The cells in our bodies are constantly being replaced naturally. Like the Ship of Theseus, am I still me? I feel like it’s the same me but with inevitable deteriorating physical capabilities as I age. I hope I retain my mental acuity, but there may come a point where I don’t recognize others or even myself. We consider aging a natural course of events although we don’t know exactly why our bodies have a clock that winds down towards eventual death. But thanks to doctors, scientists, engineers and inventors, there are artificial replacements for the wear-and-tear.
Which body parts can be replaced and what can they be replaced with? This is the question prompting Mary Roach’s latest book, Replaceable You. I’ve enjoyed several other books by Roach, who deftly combines humor, fearlessness, all while she teaches you some very interesting facts about the limitations of being humans and possibly how to get around them. She also somehow gains entry into surprising places and manages to get people to divulge interesting information that is unexpected. With words, she also capably paints a picture of the sights, sounds, and smells of wherever she happens to be.
Today’s blog post is on Chapter 8, “Joint Ventures”, subtitled “woodworking without wood”. As a reader, I feel I’m transported by Mary’s Adventures. To give you a taste of her writing, here’s how the chapter begins: “The third hip replacement of the morning looks very much like the second and first. The patient and the whole operating table are covered with surgical drapes, resembling not so much a person having surgery as a small vehicle under a tarp. A surgeon stands alongside, holding a metal instrument in a hole in the patient’s side. The hole – the incision – is held open by a circular plastic retractor the size of an automobile gas cap. From where I stand, six feet back, this is all I can see. Hip replacement has the visual drama of a visit to a Chevron station.”
The next paragraph begins in an arresting way: “It’s the sounds that undo you. The whine of the bone saw as the surgeon cuts…” I’ll stop describing here, but you can bet that Roach makes plenty of comparisons to a woodworking shop. But there’s a major difference as Roach goes on to describe: “A (wood) cabinet has no immune system. It doesn’t throw up defenses against building materials it perceives as hostile invaders. It doesn’t die under siege from bacteria that gained a foothold on a piece of inlaid metal or plastic. In other words, the surgeon’s skill can take you only so far. It’s the material guys you’re depending on for a lasting, complication-free build.”
My aging mother has had both hips replaced in the last three years. I’m glad for the significant pain reduction that has resulted, and the efficiency of modern medicine. I don’t recall exactly what materials were used, but Roach takes me through the history of such joint replacement starting in 1938 when stainless steel was used for both stem and socket cup. Titanium and other alloys eventually replaced this, but metal-on-metal wear and tear can result in debris that leads to inflammation. Ceramics (metal-oxides) can reduce the wear but their underlying brittleness can be a problem in a high-impact situation. Teflon was used at some point, but there were problems; compact polyethylene has proved better. And so it goes in the evolution of materials. The challenge, as Roach notes, is that “you can’t know for certain how a material will perform or react until you put it into a patient and watch what happens for five, even ten, years. Yet the time required by the FDA to establish the safety of a new medical devices is often shorter.” Worse, there’s a “minor changes” loophole that can avoid clinical trials.

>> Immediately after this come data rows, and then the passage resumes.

(** The [init] functions of the packages, in an order Go allows (a package after those it
    imports), for the real and the fake variant. *)
Definition client_init (fake : bool) (i : injection) : injection :=
  if fake then RegisterClientFetcher fake_client_Get (RegisterClient fake_withClient i)
  else RegisterClientFetcher client_Get (RegisterClient withClientFromConfig i).
Definition factory_init (fake : bool) : injection → injection :=
  RegisterInformerFactory (if fake then fake_withInformerFactory else withInformerFactory).
Definition filtered_factory_init (fake : bool) : injection → injection :=
  RegisterInformerFactory (if fake then fake_filtered_withInformerFactory else filtered_withInformerFactory).
Definition informer_init (fake : bool) (r : resource_kind) : injection → injection :=
  RegisterInformer match r, fake with
                   | RHTTPProxy, false => httpproxy_withInformer
                   | RHTTPProxy, true => httpproxy_fake_withInformer
                   | RTLSCertificateDelegation, false => tlscertificatedelegation_withInformer
                   | RTLSCertificateDelegation, true => tlscertificatedelegation_fake_withInformer
                   end.
Definition filtered_informer_init (fake : bool) (r : resource_kind) : injection → injection :=
  RegisterFilteredInformers match r, fake with
                            | RHTTPProxy, false => httpproxy_filtered_withInformer
                            | RHTTPProxy, true => httpproxy_filtered_fake_withInformer
                            | RTLSCertificateDelegation, false => tlscertificatedelegation_filtered_withInformer
                            | RTLSCertificateDelegation, true => tlscertificatedelegation_filtered_fake_withInformer
                            end.

(** A program that links the packages of the client, the factory and the informers of
    [rs], and perhaps the filtered packages too. *)
Definition linked (fake filtered : bool) (rs : list resource_kind) : injection :=
  let i := factory_init fake (client_init fake no_injection) in
  let i := if filtered then filtered_factory_init fake i else i in
  let i := foldl (λ i r, informer_init fake r i) i rs in
  if filtered then foldl (λ i r, filtered_informer_init fake r i) i rs else i.
(** What the controller links. *)
Definition controller_linked : injection := linked false false [RHTTPProxy].

Fixpoint inject_each {F} (run : F → context → inj context) (l : list F) (ctx : context) : inj context :=
  match l with [] => mret ctx | f :: l => ctx ← run f ctx; inject_each run l ctx end.

Fixpoint inject_informers (l : list (context → inj (context * (nat * nat)))) (ctx : context)
    : inj (context * list (nat * nat)) :=
  match l with
  | [] => mret (ctx, [])
  | ii :: l => '(ctx, inf) ← ii ctx; '(ctx, infs) ← inject_informers l ctx; mret (ctx, inf :: infs)
  end.

Fixpoint inject_filtered (l : list (context → inj (context * list (nat * nat)))) (ctx : context)
    : inj (context * list (nat * nat)) :=
  match l with
  | [] => mret (ctx, [])
  | fii :: l => '(ctx, infs) ← fii ctx; '(ctx, infs') ← inject_filtered l ctx; mret (ctx, infs ++ infs')
  end.

Definition SetupInformers (i : injection) (ctx : context) (cfg : RestConfig) : inj (context * list (nat * nat)) :=
  ctx ← inject_each (λ ci ctx, ci ctx cfg) (ij_clients i) ctx;
  ctx ← inject_each (λ fi ctx, fi ctx) (ij_factories i) ctx;
  '(ctx, informers) ← inject_informers (ij_informers i) ctx;
  '(ctx, filteredinfs) ← inject_filtered (ij_filteredInformers i) ctx;
  mret (ctx, informers ++ filteredinfs).

(** [EnableInjectionOrDie] with a configuration at hand. *)
Definition EnableInjectionOrDie (i : injection) (ctx : context) (cfg : RestConfig)
    : inj (context * list (nat * nat)) :=
  let cfg := set_limits (if Qeq_bool (rc_QPS cfg) 0 then DefaultQPS else rc_QPS cfg)
               (if rc_Burst cfg =? 0 then DefaultBurst else rc_Burst cfg) (rc_Timeout cfg) cfg in
  SetupInformers i (WithConfig cfg ctx) cfg.

Definition FetchAllClients (i : injection) (ctx : context) : outcome (list client_ref) :=
  outcome_mapM (λ f, f ctx) (ij_clientFetchers i).

(** ** What start-up provides *)

Definition type_of (r : resource_kind) : string :=
  match r with RHTTPProxy => HTTPProxyType | RTLSCertificateDelegation => TLSCertificateDelegationType end.
Definition resource_name (r : resource_kind) : string :=
  match r with RHTTPProxy => "httpproxies" | RTLSCertificateDelegation => "tlscertificatedelegations" end.

(** An injector succeeds, with this result and state. *)
Definition yields {A} (m : inj A) (Φ : A → process → Prop) (s : process) : Prop :=
  ∃ a s', m s = (s', Ret a) ∧ Φ a s'.

Lemma yields_ret {A} (a : A) (Φ : A → process → Prop) s : Φ a s → yields (mret a) Φ s.
Proof. intros. by exists a, s. Qed.
Lemma yields_bind {A B} (m : inj A) (k : A → inj B) (Φ : B → process → Prop) s :
  yields m (λ a s', yields (k a) Φ s') s → yields (m ≫= k) Φ s.
Proof.
  intros (a & s1 & E & b & s2 & E2 & HΦ). exists b, s2. split; [|done].
  unfold mbind, inj_bind. by rewrite E.
Qed.
Lemma yields_of {A} (r : outcome A) a (Φ : A → process → Prop) s : r = Ret a → Φ a s → yields (inj_of r) Φ s.
Proof. intros -> ?. by exists a, s. Qed.
Lemma yields_mono {A} (m : inj A) (Φ Ψ : A → process → Prop) s :
  yields m Φ s → (∀ a s', Φ a s' → Ψ a s') → yields m Ψ s.
Proof. intros (a & s' & E & HΦ) Himp. exists a, s'. auto. Qed.

(** Every factory satisfies the invariant of [Informers] for the way it was made. *)
Definition all_inv (s : process) : Prop :=
  ∀ f o, ps_factories s !! f = Some o → inv (sf_made o) (sf_world o).

(** Factories stay, and their informers. *)
Definition later (s s' : process) : Prop :=
  ∀ f o, ps_factories s !! f = Some o → ∃ o', ps_factories s' !! f = Some o' ∧
    sf_client o' = sf_client o ∧ sf_made o' = sf_made o ∧ grows (sf_world o) (sf_world o').

#[local] Instance later_preorder : PreOrder later.
Proof.
  split.
  - intros s f o Ho. exists o. split_and!; [done..|apply grows_refl].
  - intros s1 s2 s3 H12 H23 f o Ho. destruct (H12 f o Ho) as (o2 & Ho2 & E1 & E2 & G).
    destruct (H23 f o2 Ho2) as (o3 & Ho3 & E3 & E4 & G'). exists o3.
    split_and!; [done|congruence|congruence|by eapply grows_trans].
Qed.

Lemma yields_make_factory c ctx opts (Φ : nat → process → Prop) s : all_inv s →
  (∀ f s' o, all_inv s' → later s s' → ps_factories s' !! f = Some o → sf_client o = c →
     sf_made o = NewSharedInformerFactoryWithOptions (GetResyncPeriod ctx) opts → Φ f s') →
  yields (make_factory c ctx opts) Φ s.
Proof.
  intros Hi HΦ. unfold yields, make_factory. eexists _, _. split; [done|].
  eapply HΦ; simpl; [| |by rewrite lookup_app_r, Nat.sub_diag|done|done].
  - intros f o. simpl. intros [Ho|[_ Ho]]%lookup_app_Some; [by eapply Hi|].
    apply list_lookup_singleton_Some in Ho as [_ <-]. apply inv_new.
  - intros f o Ho. exists o. simpl. split_and!; [by apply lookup_app_l_Some|done|done|apply grows_refl].
Qed.

(** The value [v] is a typed informer of kind [r] on factory [f]; its informer has been
    made, is among [infs], and the factory was made like [made] for the client [c]. *)
Definition provided (s : process) (v : option ctx_value) (infs : list (nat * nat)) (r : resource_kind)
    (f : nat) (made : sharedInformerFactory (TransformFunc := TransformFunc)) (c : client_ref) : Prop :=
  ∃ i p o, v = Some (VInformer i) ∧ ir_kind i = r ∧ ir_factory i = f ∧ (f, p) ∈ infs ∧
    ps_factories s !! f = Some o ∧ informers (factory (sf_world o)) !! type_of r = Some p ∧
    sf_made o = made ∧ sf_client o = c.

Ivory turns out to work surprisingly well. We know this from a surgeon in Burma who managed to persuade a local ivory carver to fashion “knob-topped stems to push inside people’s bones, where no one would even see them. It was like trying to hire Georgia O’Keeffe to paint the janitor’s closet.” No wonder most of the artisans turned him down. The surgeon performed hundreds of successful surgeries with only a two percent failure rate, which is an astoundingly successful rate, given this was in the mid-twentieth century. Part of why is the low infection rate with ivory even without antibiotics. There’s a tricky balance at play: Ivory is very smooth providing fewer nooks and crevices for bacteria to invade, but modern materials are also intentionally made porous to encourage bone growth. You want the bone to grow in before bacteria can proliferate. I also learned that an exception comes from dental implants because saliva and possibly our gum tissue seem to have natural antibiotics because the mouth is literally a cesspool. The stringent “clean” practices in joint replacement surgery have evolved significantly to reduce infection rates, and Roach gives credit to those who painstakingly tested different protocols.
I haven’t named any of the people Roach discusses as she sets up her joint-replacement learning adventure. That’s because Roach has some very funny bits about the name coincidences; you can get your hands on her book and read them laughing out loud for your own enjoyment. Her acknowledgements section is also hilarious, where she thanks all these people who said “yes” to her invading their workspaces and pestering them with questions. You might also want to know about all those other body parts you might want to replace and where we are with the technology. Let’s just say I was surprised at the very wide range of stuff discussed in Replaceable You. You might be surprised too!